● Problem requirements
Work out how many lines below contain "fits", then write only that number.

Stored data
►
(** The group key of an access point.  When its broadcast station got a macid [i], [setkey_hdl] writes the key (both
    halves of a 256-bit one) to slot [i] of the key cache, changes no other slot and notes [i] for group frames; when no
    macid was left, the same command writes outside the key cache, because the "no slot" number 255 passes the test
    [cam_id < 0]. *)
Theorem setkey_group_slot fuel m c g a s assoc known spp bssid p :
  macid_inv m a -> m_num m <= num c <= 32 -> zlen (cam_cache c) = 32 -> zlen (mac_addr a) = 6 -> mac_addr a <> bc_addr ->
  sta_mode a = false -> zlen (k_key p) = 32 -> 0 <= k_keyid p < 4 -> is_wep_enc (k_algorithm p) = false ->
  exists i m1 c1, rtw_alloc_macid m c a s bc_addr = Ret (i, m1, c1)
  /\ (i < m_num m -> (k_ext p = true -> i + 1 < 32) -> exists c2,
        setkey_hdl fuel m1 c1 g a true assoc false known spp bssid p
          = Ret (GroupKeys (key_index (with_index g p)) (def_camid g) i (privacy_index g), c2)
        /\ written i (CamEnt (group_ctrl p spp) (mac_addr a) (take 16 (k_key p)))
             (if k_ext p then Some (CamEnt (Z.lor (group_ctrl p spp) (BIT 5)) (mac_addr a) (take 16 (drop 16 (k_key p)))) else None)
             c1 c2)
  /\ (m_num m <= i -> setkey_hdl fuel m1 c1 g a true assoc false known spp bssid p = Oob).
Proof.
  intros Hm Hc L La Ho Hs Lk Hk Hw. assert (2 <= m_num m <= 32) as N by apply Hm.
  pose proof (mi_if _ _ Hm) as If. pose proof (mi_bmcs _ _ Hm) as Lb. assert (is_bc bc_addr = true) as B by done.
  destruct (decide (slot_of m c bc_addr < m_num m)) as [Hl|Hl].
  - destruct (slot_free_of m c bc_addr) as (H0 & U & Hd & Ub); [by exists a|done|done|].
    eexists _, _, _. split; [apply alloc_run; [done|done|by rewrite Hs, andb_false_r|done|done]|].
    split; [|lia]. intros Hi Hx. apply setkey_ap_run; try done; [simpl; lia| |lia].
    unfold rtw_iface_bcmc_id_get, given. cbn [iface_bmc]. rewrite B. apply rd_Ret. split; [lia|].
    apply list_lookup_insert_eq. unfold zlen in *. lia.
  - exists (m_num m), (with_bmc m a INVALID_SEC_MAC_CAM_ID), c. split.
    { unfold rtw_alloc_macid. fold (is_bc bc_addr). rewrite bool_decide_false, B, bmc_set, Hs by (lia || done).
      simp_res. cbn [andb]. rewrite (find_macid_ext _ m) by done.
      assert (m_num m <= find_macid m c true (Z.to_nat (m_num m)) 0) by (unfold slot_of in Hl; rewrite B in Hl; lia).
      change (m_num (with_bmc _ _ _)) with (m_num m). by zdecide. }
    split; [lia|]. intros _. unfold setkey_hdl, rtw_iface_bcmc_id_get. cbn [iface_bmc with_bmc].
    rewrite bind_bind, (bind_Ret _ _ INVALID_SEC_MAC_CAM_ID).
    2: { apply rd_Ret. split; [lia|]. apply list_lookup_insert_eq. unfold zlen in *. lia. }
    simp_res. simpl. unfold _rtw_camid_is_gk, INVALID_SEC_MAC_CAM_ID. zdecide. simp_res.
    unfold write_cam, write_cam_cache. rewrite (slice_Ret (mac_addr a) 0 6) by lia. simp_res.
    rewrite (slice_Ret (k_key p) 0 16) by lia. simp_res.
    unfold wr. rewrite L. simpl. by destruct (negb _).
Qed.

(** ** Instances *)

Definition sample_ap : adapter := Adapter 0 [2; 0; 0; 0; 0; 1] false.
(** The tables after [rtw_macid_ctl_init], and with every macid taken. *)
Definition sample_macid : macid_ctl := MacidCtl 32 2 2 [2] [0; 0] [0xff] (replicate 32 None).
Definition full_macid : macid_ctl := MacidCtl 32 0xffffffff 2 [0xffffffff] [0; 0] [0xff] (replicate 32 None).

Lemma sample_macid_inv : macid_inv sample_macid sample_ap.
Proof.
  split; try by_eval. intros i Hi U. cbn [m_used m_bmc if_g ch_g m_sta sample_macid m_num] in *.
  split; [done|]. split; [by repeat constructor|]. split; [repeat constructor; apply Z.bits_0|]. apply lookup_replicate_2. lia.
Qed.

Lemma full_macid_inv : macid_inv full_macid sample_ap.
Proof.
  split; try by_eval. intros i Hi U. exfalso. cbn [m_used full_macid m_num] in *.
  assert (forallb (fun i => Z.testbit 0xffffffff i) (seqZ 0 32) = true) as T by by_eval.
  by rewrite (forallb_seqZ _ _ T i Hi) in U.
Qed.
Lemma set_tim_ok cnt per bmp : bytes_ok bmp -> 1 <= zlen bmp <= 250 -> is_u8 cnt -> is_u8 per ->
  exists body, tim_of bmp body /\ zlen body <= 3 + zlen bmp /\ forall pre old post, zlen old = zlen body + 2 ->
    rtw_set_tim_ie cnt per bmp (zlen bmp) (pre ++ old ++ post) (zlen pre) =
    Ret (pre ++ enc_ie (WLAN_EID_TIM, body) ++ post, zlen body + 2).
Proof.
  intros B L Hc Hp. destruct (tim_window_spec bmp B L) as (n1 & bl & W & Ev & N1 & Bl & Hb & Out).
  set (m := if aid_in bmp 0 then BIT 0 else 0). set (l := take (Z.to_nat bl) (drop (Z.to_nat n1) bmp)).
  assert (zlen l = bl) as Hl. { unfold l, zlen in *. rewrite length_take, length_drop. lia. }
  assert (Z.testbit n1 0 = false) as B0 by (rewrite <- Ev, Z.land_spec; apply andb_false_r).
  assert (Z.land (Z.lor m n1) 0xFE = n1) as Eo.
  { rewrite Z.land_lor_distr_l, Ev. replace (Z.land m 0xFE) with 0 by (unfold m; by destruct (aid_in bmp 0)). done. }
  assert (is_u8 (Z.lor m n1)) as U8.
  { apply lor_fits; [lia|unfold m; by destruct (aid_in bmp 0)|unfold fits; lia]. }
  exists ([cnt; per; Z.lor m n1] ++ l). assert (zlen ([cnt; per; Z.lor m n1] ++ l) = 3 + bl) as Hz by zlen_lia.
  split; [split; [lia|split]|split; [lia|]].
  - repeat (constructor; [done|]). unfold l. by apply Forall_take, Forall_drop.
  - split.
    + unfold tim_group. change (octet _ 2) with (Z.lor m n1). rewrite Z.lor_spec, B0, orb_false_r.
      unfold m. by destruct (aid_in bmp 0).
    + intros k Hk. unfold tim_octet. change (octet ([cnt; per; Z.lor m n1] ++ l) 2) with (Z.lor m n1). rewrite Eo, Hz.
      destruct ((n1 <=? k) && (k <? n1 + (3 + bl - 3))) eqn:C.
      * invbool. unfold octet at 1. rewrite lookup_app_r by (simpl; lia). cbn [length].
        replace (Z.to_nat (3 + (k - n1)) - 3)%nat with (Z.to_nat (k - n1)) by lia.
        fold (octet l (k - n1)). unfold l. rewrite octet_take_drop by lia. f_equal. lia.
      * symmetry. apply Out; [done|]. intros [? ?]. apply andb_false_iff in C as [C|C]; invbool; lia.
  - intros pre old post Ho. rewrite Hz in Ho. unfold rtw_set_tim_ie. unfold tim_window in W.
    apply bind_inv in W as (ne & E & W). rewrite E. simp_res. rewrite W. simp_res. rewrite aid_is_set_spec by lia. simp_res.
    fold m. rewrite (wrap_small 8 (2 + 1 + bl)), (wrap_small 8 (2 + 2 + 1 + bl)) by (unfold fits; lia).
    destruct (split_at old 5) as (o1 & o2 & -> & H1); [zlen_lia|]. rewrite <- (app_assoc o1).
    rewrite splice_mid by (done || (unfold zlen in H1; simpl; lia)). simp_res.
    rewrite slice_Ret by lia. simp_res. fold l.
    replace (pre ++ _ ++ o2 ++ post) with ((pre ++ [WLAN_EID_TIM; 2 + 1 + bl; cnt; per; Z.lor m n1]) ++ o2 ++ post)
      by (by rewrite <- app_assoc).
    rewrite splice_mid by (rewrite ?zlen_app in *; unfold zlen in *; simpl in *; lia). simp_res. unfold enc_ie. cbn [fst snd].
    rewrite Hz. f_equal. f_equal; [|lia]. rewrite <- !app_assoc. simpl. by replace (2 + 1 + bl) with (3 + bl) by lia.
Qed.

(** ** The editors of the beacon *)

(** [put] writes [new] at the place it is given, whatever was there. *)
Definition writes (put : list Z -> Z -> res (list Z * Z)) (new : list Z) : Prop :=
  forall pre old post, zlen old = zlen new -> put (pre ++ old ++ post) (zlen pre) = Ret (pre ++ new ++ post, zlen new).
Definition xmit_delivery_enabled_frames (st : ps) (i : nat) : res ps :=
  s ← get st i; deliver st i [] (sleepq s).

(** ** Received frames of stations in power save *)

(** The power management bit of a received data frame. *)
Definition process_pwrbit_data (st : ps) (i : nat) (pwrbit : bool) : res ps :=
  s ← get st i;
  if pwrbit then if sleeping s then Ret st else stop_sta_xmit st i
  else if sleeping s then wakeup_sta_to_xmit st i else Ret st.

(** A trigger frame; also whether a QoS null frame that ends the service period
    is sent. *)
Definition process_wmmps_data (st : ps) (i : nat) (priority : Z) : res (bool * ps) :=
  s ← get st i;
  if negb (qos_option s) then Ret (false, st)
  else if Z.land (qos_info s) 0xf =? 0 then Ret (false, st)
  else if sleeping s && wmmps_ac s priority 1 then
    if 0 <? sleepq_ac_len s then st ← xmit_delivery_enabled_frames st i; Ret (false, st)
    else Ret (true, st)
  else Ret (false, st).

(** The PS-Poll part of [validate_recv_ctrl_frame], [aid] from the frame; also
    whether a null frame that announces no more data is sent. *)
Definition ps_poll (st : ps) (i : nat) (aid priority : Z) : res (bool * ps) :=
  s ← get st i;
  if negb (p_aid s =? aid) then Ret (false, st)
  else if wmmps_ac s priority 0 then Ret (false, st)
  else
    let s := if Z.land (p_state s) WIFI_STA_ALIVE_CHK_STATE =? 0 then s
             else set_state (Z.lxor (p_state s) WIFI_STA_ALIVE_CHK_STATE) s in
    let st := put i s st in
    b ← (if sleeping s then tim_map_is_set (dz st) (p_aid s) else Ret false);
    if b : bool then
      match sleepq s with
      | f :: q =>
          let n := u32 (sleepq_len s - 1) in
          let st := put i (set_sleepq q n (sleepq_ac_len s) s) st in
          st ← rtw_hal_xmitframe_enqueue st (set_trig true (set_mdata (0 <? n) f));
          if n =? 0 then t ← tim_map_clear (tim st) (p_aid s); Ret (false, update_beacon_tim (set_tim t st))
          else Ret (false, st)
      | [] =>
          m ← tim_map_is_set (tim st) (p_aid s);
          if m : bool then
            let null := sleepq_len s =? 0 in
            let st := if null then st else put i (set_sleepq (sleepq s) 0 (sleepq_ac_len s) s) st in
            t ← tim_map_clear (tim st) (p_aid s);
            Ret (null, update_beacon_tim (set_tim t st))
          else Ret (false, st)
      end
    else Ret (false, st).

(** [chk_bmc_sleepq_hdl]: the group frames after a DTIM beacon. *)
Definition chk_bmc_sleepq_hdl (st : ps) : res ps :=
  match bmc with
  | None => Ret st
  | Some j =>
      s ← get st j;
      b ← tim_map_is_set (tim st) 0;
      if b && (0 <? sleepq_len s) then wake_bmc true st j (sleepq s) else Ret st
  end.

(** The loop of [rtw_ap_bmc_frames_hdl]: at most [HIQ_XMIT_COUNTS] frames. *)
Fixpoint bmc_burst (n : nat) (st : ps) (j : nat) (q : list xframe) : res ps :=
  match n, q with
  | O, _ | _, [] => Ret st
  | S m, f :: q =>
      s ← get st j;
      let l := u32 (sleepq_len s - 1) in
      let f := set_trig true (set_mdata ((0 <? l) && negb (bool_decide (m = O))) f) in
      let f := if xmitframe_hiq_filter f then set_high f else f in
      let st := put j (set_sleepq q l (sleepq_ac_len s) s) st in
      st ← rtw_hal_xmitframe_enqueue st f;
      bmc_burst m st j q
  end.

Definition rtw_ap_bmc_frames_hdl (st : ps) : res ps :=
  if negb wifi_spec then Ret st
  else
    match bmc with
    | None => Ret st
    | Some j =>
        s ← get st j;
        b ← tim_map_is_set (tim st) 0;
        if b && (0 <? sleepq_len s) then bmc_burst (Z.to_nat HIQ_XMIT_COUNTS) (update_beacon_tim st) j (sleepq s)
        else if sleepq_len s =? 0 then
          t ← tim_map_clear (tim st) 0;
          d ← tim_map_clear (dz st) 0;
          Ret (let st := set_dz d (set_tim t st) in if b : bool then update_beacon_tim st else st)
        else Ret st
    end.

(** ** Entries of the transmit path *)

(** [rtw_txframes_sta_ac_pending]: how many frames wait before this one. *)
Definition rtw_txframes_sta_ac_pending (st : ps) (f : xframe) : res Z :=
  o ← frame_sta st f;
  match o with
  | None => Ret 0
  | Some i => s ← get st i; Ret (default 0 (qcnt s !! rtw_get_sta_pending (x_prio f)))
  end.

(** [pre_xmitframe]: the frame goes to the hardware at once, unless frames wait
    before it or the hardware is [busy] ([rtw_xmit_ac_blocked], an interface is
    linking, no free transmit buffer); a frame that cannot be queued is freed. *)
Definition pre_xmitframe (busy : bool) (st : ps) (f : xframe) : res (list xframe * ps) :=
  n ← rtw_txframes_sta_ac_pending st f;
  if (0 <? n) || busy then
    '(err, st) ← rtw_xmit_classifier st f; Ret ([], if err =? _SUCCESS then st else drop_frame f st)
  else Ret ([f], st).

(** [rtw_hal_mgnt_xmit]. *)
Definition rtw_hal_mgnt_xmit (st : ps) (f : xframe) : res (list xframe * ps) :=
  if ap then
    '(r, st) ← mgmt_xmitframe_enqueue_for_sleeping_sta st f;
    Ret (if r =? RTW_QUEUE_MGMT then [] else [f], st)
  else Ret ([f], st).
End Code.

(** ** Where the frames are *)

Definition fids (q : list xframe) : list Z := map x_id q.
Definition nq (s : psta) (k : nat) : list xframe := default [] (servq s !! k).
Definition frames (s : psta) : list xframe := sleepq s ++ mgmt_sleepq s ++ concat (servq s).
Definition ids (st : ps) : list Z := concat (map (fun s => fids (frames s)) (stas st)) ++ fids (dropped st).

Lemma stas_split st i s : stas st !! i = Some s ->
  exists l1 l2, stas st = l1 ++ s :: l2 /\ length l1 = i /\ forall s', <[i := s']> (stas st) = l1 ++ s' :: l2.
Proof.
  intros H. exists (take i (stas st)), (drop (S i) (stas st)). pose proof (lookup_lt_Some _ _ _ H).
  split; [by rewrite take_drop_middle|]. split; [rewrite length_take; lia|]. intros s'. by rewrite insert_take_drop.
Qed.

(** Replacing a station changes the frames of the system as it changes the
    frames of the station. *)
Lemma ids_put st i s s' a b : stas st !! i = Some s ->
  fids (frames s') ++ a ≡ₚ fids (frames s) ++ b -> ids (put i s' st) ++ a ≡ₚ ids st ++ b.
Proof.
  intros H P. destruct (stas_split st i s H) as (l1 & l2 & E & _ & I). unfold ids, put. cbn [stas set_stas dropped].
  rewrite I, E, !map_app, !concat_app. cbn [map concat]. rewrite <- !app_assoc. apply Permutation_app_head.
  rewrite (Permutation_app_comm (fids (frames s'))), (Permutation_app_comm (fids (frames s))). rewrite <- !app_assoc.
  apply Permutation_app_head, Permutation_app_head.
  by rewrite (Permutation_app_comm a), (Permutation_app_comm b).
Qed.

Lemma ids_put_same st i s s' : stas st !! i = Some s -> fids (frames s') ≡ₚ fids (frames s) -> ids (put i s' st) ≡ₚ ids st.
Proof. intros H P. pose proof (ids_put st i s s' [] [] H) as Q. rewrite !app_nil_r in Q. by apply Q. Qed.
◄
● Written solution
2